By Lee Allen -- Today correspondent
TUCSON, Ariz. - It's called ''The Pottery Project: 2,000 Years - 20,000 Vessels''; and while China may have its ancient Great Wall, the Arizona State Museum in Tucson has its brand-new Great Wall of Pots.
The wall, actually a floor-to-ceiling, wall-to-wall display of whole-vessel ceramics, is just a portion of the pottery that spans 2,000 years of life in the unique environments of the American desert Southwest and northern Mexico. ''Every one of the contemporary tribes in the Southwest that makes pottery is represented here in the largest and most comprehensive collection on Southwest cultures anywhere,'' conservator Nancy Odegaard said. ''You can find other fantastic museum collections elsewhere, but ours is far-reaching and outstanding in the breadth of our older works. Our oldest vessel, discovered not far away from the museum location on the University of Arizona campus, is about 2,000 years old.''
The collection, representing prehistoric cultures like the Hohokam, Mogollon and Ancestral Pueblo, as well as other historical but more contemporary cultural groups, is one of the nation's most significant resources of this art form. It has been designated an official project of the Save America's Treasures program to celebrate and preserve our nation's cultural legacy. Saving historical treasures - in this case, pottery - has been likened to modern-day microchips, where the tiniest piece of pottery holds an amazing amount of information. Each sherd might reveal something from the past that could result in new understandings of what came before and what it could mean to the future.
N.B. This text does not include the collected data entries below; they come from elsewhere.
(** X6.  A reply that says ["stopped"] and has no exit status is a
    failure: the message carries the default, [N/A]. *)
Theorem X6_stopped_without_exit_status_fails :
  forall (repr_str : string -> string) (remote : string -> string -> nat -> nat * pyval)
         (node upid : string) (timeout : Z) (w : world) (n : nat)
         (items data : list (string * pyval)),
    (forall i, (i < n)%nat -> exists s, running remote node upid (calls w + i) s) ->
    now (Nat.iter n (turn remote authenticated node upid) w) - now w < timeout ->
    reply remote node upid (calls w + n) = PDict items ->
    items_lookup "error" items = None ->
    items_lookup "data" items = Some (PDict data) ->
    items_lookup "status" data = Some (PStr "stopped") ->
    items_lookup "exitstatus" data = None ->
    exists w',
      monitor_pve_task repr_str remote (Some authenticated) node upid timeout w
      = Some (Return ("FAILURE: Task " ++ upid ++ " finished with error. Exit status: N/A"
                      ++ ". Check PVE task log for details."), w')
      /\ calls w' = (calls w + S n)%nat.
Proof.
  intros repr_str remote node upid timeout w n items data Hrun Hnow Hreply Herr Hdata Hs He.
  destruct (monitor_reaches repr_str remote node upid timeout n w Hrun Hnow)
    as (st & fuel & -> & Hloop & Hcalls).
  exists (Nat.iter (S n) (turn remote authenticated node upid) w).
  split; [|apply turns_calls].
  rewrite <- Hcalls in Hreply.
  rewrite (poll_stopped repr_str remote node upid timeout fuel _ st _
             (PStr "stopped") (PStr "N/A") Hloop); [reflexivity| | |reflexivity].
  - rewrite Hreply. unfold fetch_error. simpl. rewrite Herr. reflexivity.
  - rewrite Hreply. unfold read_status. simpl. rewrite Hdata. simpl. rewrite Hs, He.
    reflexivity.
Qed.

(** X6 on a first reply that says only ["stopped"]. *)
Lemma X6_stopped_without_exit_status_fails_witness :
  exists w',
    monitor_pve_task repr_plain (scripted [task_reply "stopped" None])
      (Some authenticated) "pve" "UPID:pve:0001" 300 {| now := 0; calls := 0 |}
    = Some (Return ("FAILURE: Task " ++ "UPID:pve:0001"
                    ++ " finished with error. Exit status: N/A"
                    ++ ". Check PVE task log for details."), w')
    /\ calls w' = 1%nat.
Proof.
  apply (X6_stopped_without_exit_status_fails repr_plain (scripted [task_reply "stopped" None])
           "pve" "UPID:pve:0001" 300 {| now := 0; calls := 0 |} 0%nat
           [("data", PDict [("status", PStr "stopped")])] [("status", PStr "stopped")]).
  - intros i Hi. lia.
  - vm_compute. reflexivity.
  - reflexivity.
  - reflexivity.
  - reflexivity.
  - reflexivity.
  - reflexivity.
Defined.

(** ** The tools that act on a virtual machine *)

Section ToolsFacts.
Import Py Poller Tools.

Variable repr_str : string -> string.
Variable remote : string -> string -> nat -> nat * pyval.

Lemma handle_response_success result success_message :
  (exists s, _handle_response repr_str result success_message = Return s
             /\ String.prefix "SUCCESS" s = true)
  <-> accepted result = true.
Proof.
  unfold _handle_response, accepted.
  destruct result as [| | | | |items]; simpl;
    try (split; [intros (m & [= <-] & H); discriminate|discriminate]);
    try (split; [intros (m & H & _); discriminate|discriminate]).
  destruct (items_lookup "error" items) as [e|]; simpl.
  - split; [intros (m & [= <-] & H); discriminate|discriminate].
  - destruct (items_lookup "data" items) as [[| | |d| |]|]; simpl;
      try (split; [intros (m & [= <-] & H); discriminate|discriminate]);
      try (split; [reflexivity|intros _; eexists; split; reflexivity]).
    destruct (String.prefix "UPID" d); simpl;
      [split; [reflexivity|intros _; eexists; split; reflexivity]|].
    destruct (String.eqb d ""); simpl;
      [split; [reflexivity|intros _; eexists; split; reflexivity]|].
    split; [intros (m & [= <-] & H); discriminate|discriminate].
Qed.

Lemma handle_response_raises result success_message e :
  _handle_response repr_str result success_message = Raise e ->
  e = AttributeError /\ is_None result = false /\ isinstance_dict result = false.
Proof.
  unfold _handle_response.
  destruct result as [| | | | |items]; simpl; try discriminate;
    try (intros [= <-]; auto).
  destruct (items_lookup "error" items); simpl; [discriminate|].
  destruct (items_lookup "data" items) as [[| | |d| |]|]; simpl; try discriminate.
  destruct (String.prefix "UPID" d); [discriminate|].
  destruct (String.eqb d ""); discriminate.
Qed.

Lemma vm_tool_runs tool method path :
  In (tool, method, path) (vm_tools repr_str remote) ->
  forall pve_client node vmid w,
    match pve_client with
    | Some client =>
        if is_authenticated client then
          exists success_message,
            tool pve_client node vmid w
            = (_handle_response repr_str (snd (remote method (path node vmid) (calls w)))
                 success_message,
               {| now := now w + Z.of_nat (fst (remote method (path node vmid) (calls w)));
                  calls := S (calls w) |})
        else tool pve_client node vmid w = (Return "ERROR: PVE client is not authenticated.", w)
    | None => tool pve_client node vmid w = (Return "ERROR: PVE client is not authenticated.", w)
    end.
Proof.
  intros Hin pve_client node vmid w. simpl in Hin.
  destruct Hin as [H|[H|[H|[H|[]]]]]; injection H as <- <- <-;
    (destruct pve_client as [[[|]]|]; simpl; [|reflexivity..]);
    [ unfold client_start_vm | unfold client_shutdown_vm
    | unfold client_reboot_vm | unfold client_delete_vm ];
    unfold api_request; simpl;
    destruct (remote _ _ (calls w)) as [latency r]; eexists; reflexivity.
Qed.
End ToolsFacts.

Import Tools.

(** X7.  [_handle_response] says SUCCESS exactly for a dict that has no
    ["error"] and whose ["data"] is missing, [None], the empty string or a
    string that starts with [UPID]; and the only way it raises is
    [AttributeError], on a result that is neither [None] nor a dict. *)
Theorem X7_handle_response_success :
  forall (repr_str : string -> string) (result : pyval) (success_message : string),
    ((exists s, _handle_response repr_str result success_message = Return s
                /\ String.prefix "SUCCESS" s = true)
     <-> accepted result = true)
    /\ (forall e, _handle_response repr_str result success_message = Raise e ->
                  e = AttributeError /\ is_None result = false
                  /\ isinstance_dict result = false).
Proof.
  intros repr_str result success_message. split.
  - apply handle_response_success.
  - apply handle_response_raises.
Qed.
''The Pottery Project is a critical step in the museum's efforts to secure its collections and make them more accessible to the public,'' said museum director Hartman Lomawaima, a Hopi (Bear Clan) member from northern Arizona's 2nd Mesa, who has been in the museum field since his student excavation days in the early 1970s.
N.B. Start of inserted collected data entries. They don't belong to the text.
(** * go_ami_tools: the [aws_bundle] package

    A shallow embedding of the bundle pipeline of [aws_bundle]
    (tar framing, gzip, AES-128-CBC, chunking, per-part hashing) and of
    the manifest builder, together with the properties of the
    specification that were checked against it.

    Conventions.
    - A Go [[]byte] is a [list byte]; [len(p)] is [Z.of_nat (length p)].
    - Go's [int] and [int64] are 64-bit two's complement; the counters
      that the code increments are wrapped with [wrap64].
    - A Go [error] is its message; [option error] is an [error] that may
      be [nil].
    - A call either returns, panics (a slice expression out of range, an
      explicit [panic]) or does not return; see [outcome].
    - A struct that holds an [io.Writer] holds, here, the state of that
      writer: the pipeline is a nest of records, and a pointer that the
      Go code keeps to an inner stage is a path into the nest. *)

From Stdlib Require Import ZArith Lia.
From Stdlib.Strings Require Import Ascii String Byte.
From stdpp Require Import base option list strings gmap pretty.

Local Open Scope Z_scope.

(** ** Outcomes of a call *)

Inductive outcome (A : Type) : Type :=
| Ret (a : A)
| Panic (msg : string)
| Diverge.
Arguments Ret {A} a.
Arguments Panic {A} msg.
Arguments Diverge {A}.

#[global] Instance outcome_ret : MRet outcome := @Ret.
#[global] Instance outcome_bind : MBind outcome := λ A B f m,
  match m with
  | Ret a => f a
  | Panic msg => Panic msg
  | Diverge => Diverge
  end.

Definition error := string.

(** The pair [(n int, err error)] that [Write] returns. *)
Definition wres : Type := Z * option error.

(** ** Bytes, slices and fixed-width integers *)

Definition len {A} (p : list A) : Z := Z.of_nat (length p).

Definition byte_to_Z (b : byte) : Z := Z.of_N (Byte.to_N b).
Definition byte_of_Z (z : Z) : byte :=
  default "000"%byte (Byte.of_N (Z.to_N (z mod 256))).

#[global] Instance byte_eq_dec : EqDecision byte := Byte.byte_eq_dec.

(** [int64(x)] and [int] arithmetic: two's complement on 64 bits. *)
Definition wrap64 (z : Z) : Z := (z + 2 ^ 63) mod 2 ^ 64 - 2 ^ 63.

(** [p[:x]] and [p[x:]]; both panic outside [0 <= x <= len(p)]. *)
Definition slice_to {A} (p : list A) (x : Z) : outcome (list A) :=
  if decide (0 <= x <= len p) then Ret (take (Z.to_nat x) p)
  else Panic "slice bounds out of range".
Definition slice_from {A} (p : list A) (x : Z) : outcome (list A) :=
  if decide (0 <= x <= len p) then Ret (drop (Z.to_nat x) p)
  else Panic "slice bounds out of range".

(** [make([]byte, n)] overwritten from its start by [src]: the
    destination keeps its length. *)
Definition fill (n : nat) (src : list byte) : list byte :=
  take n (src ++ replicate n "000"%byte).

(** ** [io.Writer] and [io.Closer] *)

Class io_Writer (T : Type) := io_Write : T → list byte → outcome (T * wres).
Class io_Closer (T : Type) := io_Close : T → outcome (T * option error).
#[global] Hint Mode io_Writer ! : typeclass_instances.
#[global] Hint Mode io_Closer ! : typeclass_instances.

(** The contract of [io.Writer]: [0 <= n <= len(p)], and a short count
    comes with an error. *)
Definition conforming (p : list byte) (r : wres) : Prop :=
  0 <= r.1 <= len p ∧ (r.2 = None → r.1 = len p).

(** ** crypto/aes and crypto/cipher (standard library, FIPS-197)

    The cipher works on bytes as integers in [0, 256). *)

Module AES.

Definition xtime (b : Z) : Z :=
  Z.land (Z.lxor (Z.shiftl b 1) (if Z.testbit b 7 then 27 else 0)) 255.

Fixpoint gmul_go (n : nat) (a b : Z) : Z :=
  match n with
  | O => 0
  | S n' => Z.lxor (if Z.testbit b 0 then a else 0)
                   (gmul_go n' (xtime a) (Z.shiftr b 1))
  end.
Definition gmul : Z → Z → Z := gmul_go 8.

(** The multiplicative inverse in GF(2^8) is the 254th power. *)
Definition ginv (a : Z) : Z :=
  let a2 := gmul a a in let a4 := gmul a2 a2 in let a8 := gmul a4 a4 in
  let a16 := gmul a8 a8 in let a32 := gmul a16 a16 in
  let a64 := gmul a32 a32 in let a128 := gmul a64 a64 in
  gmul a128 (gmul a64 (gmul a32 (gmul a16 (gmul a8 (gmul a4 a2))))).

Definition rotl8 (b : Z) (k : Z) : Z :=
  Z.land (Z.lor (Z.shiftl b k) (Z.shiftr b (8 - k))) 255.

Definition sbox_calc (a : Z) : Z :=
  let s := ginv a in
  Z.lxor (Z.lxor (Z.lxor (Z.lxor (Z.lxor s (rotl8 s 1)) (rotl8 s 2))
                         (rotl8 s 3)) (rotl8 s 4)) 99.

Definition sbox_table : list Z :=
  Eval vm_compute in map (λ i, sbox_calc (Z.of_nat i)) (seq 0 256).

Definition sbox (a : Z) : Z := nth (Z.to_nat a) sbox_table 0.

Definition xor_bytes (a b : list Z) : list Z := zip_with Z.lxor a b.

Definition SubWord : list Z → list Z := map sbox.
Definition RotWord (w : list Z) : list Z := drop 1 w ++ take 1 w.

Fixpoint Rcon (j : nat) : Z :=
  match j with
  | O => 0
  | S O => 1
  | S j' => xtime (Rcon j')
  end.

(** [expand Nk cnt ws] appends [cnt] words to the key schedule [ws]. *)
Fixpoint expand (Nk : nat) (cnt : nat) (ws : list (list Z)) : list (list Z) :=
  match cnt with
  | O => ws
  | S cnt' =>
      let i := length ws in
      let prev := nth (i - 1) ws [] in
      let temp :=
        if decide (i mod Nk = 0)%nat
        then xor_bytes (SubWord (RotWord prev)) [Rcon (i / Nk); 0; 0; 0]
        else if decide (6 < Nk ∧ i mod Nk = 4)%nat then SubWord prev
        else prev in
      expand Nk cnt' (ws ++ [xor_bytes (nth (i - Nk) ws []) temp])
  end.

Fixpoint words (n : nat) (l : list Z) : list (list Z) :=
  match n with
  | O => []
  | S n' => take 4 l :: words n' (drop 4 l)
  end.

Definition KeyExpansion (key : list Z) : list (list Z) :=
  let Nk := (length key / 4)%nat in
  expand Nk (4 * (Nk + 7) - Nk) (words Nk key).

Definition round_key (ws : list (list Z)) (r : nat) : list Z :=
  concat (take 4 (drop (4 * r) ws)).

Definition SubBytes : list Z → list Z := map sbox.

Definition ShiftRows (s : list Z) : list Z :=
  map (λ i, nth ((i mod 4) + 4 * ((i / 4 + i mod 4) mod 4)) s 0) (seq 0 16).

Definition mix_column (c : list Z) : list Z :=
  match c with
  | [a0; a1; a2; a3] =>
      [ Z.lxor (Z.lxor (gmul 2 a0) (gmul 3 a1)) (Z.lxor a2 a3);
        Z.lxor (Z.lxor a0 (gmul 2 a1)) (Z.lxor (gmul 3 a2) a3);
        Z.lxor (Z.lxor a0 a1) (Z.lxor (gmul 2 a2) (gmul 3 a3));
        Z.lxor (Z.lxor (gmul 3 a0) a1) (Z.lxor a2 (gmul 2 a3)) ]
  | _ => c
  end.

Definition MixColumns (s : list Z) : list Z :=
  concat (map mix_column (words 4 s)).

Fixpoint rounds (ws : list (list Z)) (r cnt : nat) (s : list Z) : list Z :=
  match cnt with
  | O => s
  | S cnt' =>
      rounds ws (S r) cnt'
        (xor_bytes (MixColumns (ShiftRows (SubBytes s))) (round_key ws r))
  end.

(** [Block.Encrypt]: one 16-byte block under [key] (16, 24 or 32 bytes). *)
Definition Encrypt (key : list Z) (blk : list Z) : list Z :=
  let ws := KeyExpansion key in
  let Nr := (length key / 4 + 6)%nat in
  let s := rounds ws 1 (Nr - 1) (xor_bytes blk (round_key ws 0)) in
  xor_bytes (ShiftRows (SubBytes s)) (round_key ws Nr).

End AES.

(** [cipher.NewCBCEncrypter(c, iv)]: the block mode keeps the key of
    its block cipher and the running IV. *)
Record cbcEncrypter := { cbc_key : list byte; cbc_iv : list byte }.

Definition aes_NewCipher (key : list byte) : cbcEncrypter + error :=
  if decide (length key = 16 ∨ length key = 24 ∨ length key = 32)%nat
  then inl {| cbc_key := key; cbc_iv := [] |}
  else inr ("crypto/aes: invalid key size " +:+ pretty (len key)).

Definition cipher_NewCBCEncrypter (c : cbcEncrypter) (iv : list byte)
  : outcome cbcEncrypter :=
  if decide (length iv = 16%nat)
  then Ret {| cbc_key := cbc_key c; cbc_iv := iv |}
  else Panic "cipher.NewCBCEncrypter: IV length must equal block size".

(** [c.Encrypt(dst, src)] with a 16-byte [dst]. *)
Definition aes_block (key blk : list byte) : list byte :=
  fill 16 (map byte_of_Z (AES.Encrypt (map byte_to_Z key) (map byte_to_Z blk))).

Definition xor_block (a b : list byte) : list byte :=
  zip_with (λ x y, byte_of_Z (Z.lxor (byte_to_Z x) (byte_to_Z y))) a b.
While additional fund-raising is ongoing, Lomawaima is especially proud of a historic partnership formed to help with initial financing. ''The Ak-Chin, Gila River and Salt River Pima-Maricopa Indian communities contributed $675,000 to the effort, helping match a $700,000 Heritage Grant from the National Endowment for the Humanities. It didn't take very long or require much convincing for the tribes to support the program,'' he said. ''In fact, Ak-Chin, the smallest Indian community in Arizona with only 400 people, jumped right in and challenged the others to join them. A lot of historic pottery from these three tribes is now housed in our facility.''
''We've got a few more footsteps to take [like completion of a multi-station Interpretive Center that will tell the story of pottery making in the Southwest from gathering clay to the finished product], but we're nearing the end of the path. I'm exhausted, but elated at what we've managed to accomplish; and our success in this $2.5 million renovation has begat additional success with available funding to construct one of the best conservation labs in the country and a climate-controlled, high-density compact shelving pottery vault for storage.''
Just in the nick of time apparently, as the collection, spread out in five storage areas in different buildings, was beginning to show serious signs of wear. ''What we were finding was some of the more fragile pottery samples were starting to deteriorate,'' said Odegaard, also a professor of Heritage Conservation Science. ''Soluble salts, the white powder that forms on brick buildings and patio pots, also shows up on old, porous earthenware pottery that isn't stored on special shelving under temperature and humidity control. Old adhesives where pots had been restored in the past had dried and were failing. Now storage air is filtered, humidity is controlled and our ancient displays are nestled gently atop padded pottery rings. As we've moved each item, we've had a chance to examine each piece, do any needed restoration and fully document its history.''
With the wall, the vault and the lab already in place, work is under way to complete the interpretive center stations - hopefully with interpretations of the pottery through the voices of contemporary Native American potters - in time for the grand unveiling. ''What is taking place here is a gallery that will very much warrant repeat visits,'' said Lomawaima, who contemplates a grand opening right after the New Year.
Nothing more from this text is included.